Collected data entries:
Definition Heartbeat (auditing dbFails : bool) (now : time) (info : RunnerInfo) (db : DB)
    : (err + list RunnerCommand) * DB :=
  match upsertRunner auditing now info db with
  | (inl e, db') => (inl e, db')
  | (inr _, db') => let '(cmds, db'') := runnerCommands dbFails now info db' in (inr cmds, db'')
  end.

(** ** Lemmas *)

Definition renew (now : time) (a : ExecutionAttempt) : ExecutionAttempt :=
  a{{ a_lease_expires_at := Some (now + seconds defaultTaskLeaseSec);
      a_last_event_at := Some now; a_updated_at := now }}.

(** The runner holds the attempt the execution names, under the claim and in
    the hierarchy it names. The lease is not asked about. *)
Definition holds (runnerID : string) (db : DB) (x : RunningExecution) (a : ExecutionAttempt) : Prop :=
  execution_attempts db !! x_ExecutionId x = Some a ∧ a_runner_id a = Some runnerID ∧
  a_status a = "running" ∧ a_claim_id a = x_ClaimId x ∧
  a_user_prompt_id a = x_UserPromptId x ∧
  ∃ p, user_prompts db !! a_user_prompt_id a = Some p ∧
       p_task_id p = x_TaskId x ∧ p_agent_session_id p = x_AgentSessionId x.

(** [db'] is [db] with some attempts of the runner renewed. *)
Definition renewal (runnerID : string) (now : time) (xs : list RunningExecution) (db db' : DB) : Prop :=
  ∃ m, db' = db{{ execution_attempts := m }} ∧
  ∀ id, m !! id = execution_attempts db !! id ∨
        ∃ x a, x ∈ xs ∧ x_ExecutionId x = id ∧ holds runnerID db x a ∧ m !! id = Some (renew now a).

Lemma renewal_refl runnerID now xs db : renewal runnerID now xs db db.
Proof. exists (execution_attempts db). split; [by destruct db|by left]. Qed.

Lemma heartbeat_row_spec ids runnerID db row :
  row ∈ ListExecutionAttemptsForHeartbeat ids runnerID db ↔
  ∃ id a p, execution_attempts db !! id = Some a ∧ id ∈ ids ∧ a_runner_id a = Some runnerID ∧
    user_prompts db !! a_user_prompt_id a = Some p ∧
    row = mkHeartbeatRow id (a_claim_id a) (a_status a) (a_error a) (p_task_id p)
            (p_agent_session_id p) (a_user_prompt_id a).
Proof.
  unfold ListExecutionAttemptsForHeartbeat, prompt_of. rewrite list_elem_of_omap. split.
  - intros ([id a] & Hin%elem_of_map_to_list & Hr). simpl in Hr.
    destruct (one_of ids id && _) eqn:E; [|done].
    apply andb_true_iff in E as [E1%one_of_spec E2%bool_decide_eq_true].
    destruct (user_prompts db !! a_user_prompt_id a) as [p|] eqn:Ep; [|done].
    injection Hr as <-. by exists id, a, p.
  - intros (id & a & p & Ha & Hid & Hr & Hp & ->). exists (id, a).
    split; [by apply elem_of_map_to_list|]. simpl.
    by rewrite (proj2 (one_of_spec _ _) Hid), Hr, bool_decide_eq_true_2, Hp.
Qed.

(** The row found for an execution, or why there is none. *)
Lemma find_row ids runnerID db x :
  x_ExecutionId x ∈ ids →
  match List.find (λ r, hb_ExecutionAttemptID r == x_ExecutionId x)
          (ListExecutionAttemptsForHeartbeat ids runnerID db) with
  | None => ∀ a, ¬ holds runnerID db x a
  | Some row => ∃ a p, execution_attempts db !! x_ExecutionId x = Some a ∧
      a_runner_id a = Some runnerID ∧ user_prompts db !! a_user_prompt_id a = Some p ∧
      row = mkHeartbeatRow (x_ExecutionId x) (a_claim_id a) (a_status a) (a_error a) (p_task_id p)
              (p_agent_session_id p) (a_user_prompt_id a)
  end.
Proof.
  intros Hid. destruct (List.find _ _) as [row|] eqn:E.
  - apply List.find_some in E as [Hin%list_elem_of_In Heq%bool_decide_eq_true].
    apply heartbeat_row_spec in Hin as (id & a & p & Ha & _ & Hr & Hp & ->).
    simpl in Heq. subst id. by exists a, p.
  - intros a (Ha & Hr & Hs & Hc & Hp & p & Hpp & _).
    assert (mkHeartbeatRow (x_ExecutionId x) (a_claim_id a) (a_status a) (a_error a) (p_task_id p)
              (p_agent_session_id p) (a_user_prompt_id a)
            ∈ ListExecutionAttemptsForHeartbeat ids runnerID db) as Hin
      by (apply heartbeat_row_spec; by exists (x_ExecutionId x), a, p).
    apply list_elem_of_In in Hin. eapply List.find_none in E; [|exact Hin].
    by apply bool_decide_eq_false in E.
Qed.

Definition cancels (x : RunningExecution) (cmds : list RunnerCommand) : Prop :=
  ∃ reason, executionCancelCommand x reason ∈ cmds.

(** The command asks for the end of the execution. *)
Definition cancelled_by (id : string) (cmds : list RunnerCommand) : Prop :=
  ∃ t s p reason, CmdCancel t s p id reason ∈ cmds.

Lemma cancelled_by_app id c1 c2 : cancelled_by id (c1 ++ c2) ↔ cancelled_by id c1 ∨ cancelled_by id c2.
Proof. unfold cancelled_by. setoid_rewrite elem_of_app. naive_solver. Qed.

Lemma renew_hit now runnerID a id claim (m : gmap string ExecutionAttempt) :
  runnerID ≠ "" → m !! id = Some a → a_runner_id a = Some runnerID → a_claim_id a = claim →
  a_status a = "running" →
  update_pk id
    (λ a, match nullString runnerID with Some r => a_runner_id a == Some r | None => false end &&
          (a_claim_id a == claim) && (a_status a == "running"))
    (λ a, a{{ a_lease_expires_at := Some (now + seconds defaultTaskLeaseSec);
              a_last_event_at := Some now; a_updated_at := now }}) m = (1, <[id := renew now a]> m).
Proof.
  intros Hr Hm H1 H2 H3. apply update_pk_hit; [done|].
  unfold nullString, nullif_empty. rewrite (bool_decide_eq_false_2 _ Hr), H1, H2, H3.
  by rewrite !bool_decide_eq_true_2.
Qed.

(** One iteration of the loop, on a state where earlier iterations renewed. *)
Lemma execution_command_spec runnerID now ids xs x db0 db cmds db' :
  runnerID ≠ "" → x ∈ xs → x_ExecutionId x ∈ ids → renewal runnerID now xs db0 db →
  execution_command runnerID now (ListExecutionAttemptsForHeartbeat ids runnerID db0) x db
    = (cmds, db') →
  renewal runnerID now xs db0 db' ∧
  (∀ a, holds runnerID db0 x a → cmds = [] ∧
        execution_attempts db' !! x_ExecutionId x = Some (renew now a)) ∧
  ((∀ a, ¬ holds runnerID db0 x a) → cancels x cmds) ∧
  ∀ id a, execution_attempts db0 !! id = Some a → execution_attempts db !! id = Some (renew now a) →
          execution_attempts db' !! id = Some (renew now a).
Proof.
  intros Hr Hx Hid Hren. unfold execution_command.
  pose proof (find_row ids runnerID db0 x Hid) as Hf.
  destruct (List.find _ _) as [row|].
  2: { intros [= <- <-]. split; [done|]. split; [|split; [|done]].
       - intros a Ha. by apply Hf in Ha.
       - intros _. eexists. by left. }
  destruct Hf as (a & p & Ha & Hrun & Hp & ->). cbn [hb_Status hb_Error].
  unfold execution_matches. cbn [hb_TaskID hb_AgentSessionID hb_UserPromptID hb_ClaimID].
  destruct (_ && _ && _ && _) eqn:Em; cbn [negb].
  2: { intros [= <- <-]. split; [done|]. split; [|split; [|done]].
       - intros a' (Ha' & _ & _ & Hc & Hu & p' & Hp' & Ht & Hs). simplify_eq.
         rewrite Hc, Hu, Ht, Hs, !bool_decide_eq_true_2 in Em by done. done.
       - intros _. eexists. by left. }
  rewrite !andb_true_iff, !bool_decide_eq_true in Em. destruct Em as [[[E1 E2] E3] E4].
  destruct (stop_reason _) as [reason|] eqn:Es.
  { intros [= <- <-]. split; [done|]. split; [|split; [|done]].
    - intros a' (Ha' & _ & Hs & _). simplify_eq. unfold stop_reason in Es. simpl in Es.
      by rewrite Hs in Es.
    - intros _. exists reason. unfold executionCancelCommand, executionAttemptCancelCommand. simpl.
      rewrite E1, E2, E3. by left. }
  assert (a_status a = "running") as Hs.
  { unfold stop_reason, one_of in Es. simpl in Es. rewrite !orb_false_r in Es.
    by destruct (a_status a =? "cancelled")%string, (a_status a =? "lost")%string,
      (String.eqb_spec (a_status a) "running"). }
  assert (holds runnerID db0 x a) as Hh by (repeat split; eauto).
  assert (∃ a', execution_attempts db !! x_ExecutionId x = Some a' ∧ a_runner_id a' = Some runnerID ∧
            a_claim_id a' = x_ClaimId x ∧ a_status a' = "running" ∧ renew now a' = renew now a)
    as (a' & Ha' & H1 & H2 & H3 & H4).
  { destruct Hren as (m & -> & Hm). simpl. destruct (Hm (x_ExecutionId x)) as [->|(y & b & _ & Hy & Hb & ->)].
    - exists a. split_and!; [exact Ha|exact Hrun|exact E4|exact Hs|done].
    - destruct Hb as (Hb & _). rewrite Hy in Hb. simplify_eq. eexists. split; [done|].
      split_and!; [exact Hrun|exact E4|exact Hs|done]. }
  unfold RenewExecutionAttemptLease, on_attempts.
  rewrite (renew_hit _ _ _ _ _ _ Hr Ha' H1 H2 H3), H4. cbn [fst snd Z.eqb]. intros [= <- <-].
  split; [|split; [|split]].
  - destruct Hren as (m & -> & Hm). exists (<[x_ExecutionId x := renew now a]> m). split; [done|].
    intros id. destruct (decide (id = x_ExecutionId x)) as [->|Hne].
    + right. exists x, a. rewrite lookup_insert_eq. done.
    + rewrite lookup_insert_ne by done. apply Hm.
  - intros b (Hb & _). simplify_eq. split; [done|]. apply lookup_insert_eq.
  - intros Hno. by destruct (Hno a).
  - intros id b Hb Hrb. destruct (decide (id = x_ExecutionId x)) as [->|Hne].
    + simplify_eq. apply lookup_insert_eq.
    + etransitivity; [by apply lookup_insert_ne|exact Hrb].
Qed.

Assignment – Set down precisely the lines above between the line holding "Proof. exists (execution_attempts" and the line holding "row ∈ ListExecutionAttemptsForHeartbeat", inclusive, and nothing beyond them.

Task output –
Proof. exists (execution_attempts db). split; [by destruct db|by left]. Qed.

Lemma heartbeat_row_spec ids runnerID db row :
  row ∈ ListExecutionAttemptsForHeartbeat ids runnerID db ↔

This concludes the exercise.